Rightwing Film Geek

My first item back couldn’t be anything other than Mel Gibson, could it?

David Klighoffer, a [political] conservative Jew, wrote a column in the Los Angeles Times (reserved here) attacking the notion, flung against Mel Gibson, that showing any Jewish involvement in the death of Jesus is anti-Semitism. What makes his column new and worth noting is that he details several Jewish sources, including the Talmud and Maimonides, that support the Gospels (though not modern biblical scholarship, which worships the god anti-anti-semitism or at least the god Getmel) in contending that the Jewish leaders of 1st century Jerusalem and some of their followers played a role in the death of Jesus of Nazareth.

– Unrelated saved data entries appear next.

(** * Index-stable append-only sequences: ChunkList, TrimList, ChunkListAdapter

  A shallow embedding of
    - src/collections/chunk_list/chunk_list.py   (class ChunkList)
    - src/collections/trim_list/trim_list.py     (classes TrimList, TrimListWrapper)
    - demos/demo_trimmable_list_benchmark.py     (class ChunkListAdapter)
  Python integers are [Z]; a Python list or deque is a [list]; an
  [Optional[_T]] is an [option T] whose [None] is Python's [None]; a call
  that can raise returns an [outcome]. *)

From Stdlib Require Import ZArith Lia.
From stdpp Require Import base option list.

Local Open Scope Z_scope.

(** ** Python runtime fragments used by the three classes *)

Module Py.

(** The exceptions the modelled code can raise. *)
Inductive exn : Type :=
| IndexError        (* list / deque index out of range, pop from an empty deque *)
| AssertionError    (* a failed [assert] *)
| TypeError         (* range(None, ...) *)
| ValueError        (* range(a, b, 0) *)
| Exception.        (* the bare [Exception] raised by ChunkList.enumerate *)

(** Result of a call: a returned value or a raised exception. *)
Inductive outcome (A : Type) : Type :=
| Ret (a : A)
| Raise (e : exn).
Arguments Ret {A} a.
Arguments Raise {A} e.

Definition bind {A B} (m : outcome A) (k : A -> outcome B) : outcome B :=
  match m with
  | Ret a => k a
  | Raise e => Raise e
  end.

#[export] Instance outcome_ret : MRet outcome := fun A a => Ret a.
#[export] Instance outcome_bind : MBind outcome := fun A B k m => bind m k.
#[export] Instance outcome_fmap : FMap outcome :=
  fun A B f m => bind m (fun a => Ret (f a)).

(** [assert cond] *)
Definition assert (cond : bool) : outcome unit :=
  if cond then Ret tt else Raise AssertionError.

(** [len(l)] *)
Definition len {A} (l : list A) : Z := Z.of_nat (length l).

I well understand, to a point, moral discomfort about this fact of history among both Christians and Jews, given what some Christians have done under the cry of “Christ-killer.” Certainly, in principle, Gibson *could* have used the Crucifixion narrative to make an anti-Semitic movie. The Times printed some letters to the editor in response, but I must say that I don’t think any really laid a glove on Klinghoffer. And how could they? I’ve said this here before, but I fail to see why the Jewish authorities of the time, or any Jew to this day thinking about truth rather than Christian anti-Semitism, shouldn’t or wouldn’t have sought the execution of such a rank blasphemer as someone who would claim to be the Son of God, but wasn’t; who would ride into Jerusalem on a donkey with his followers waving palms, but who wasn’t the King of the Jews.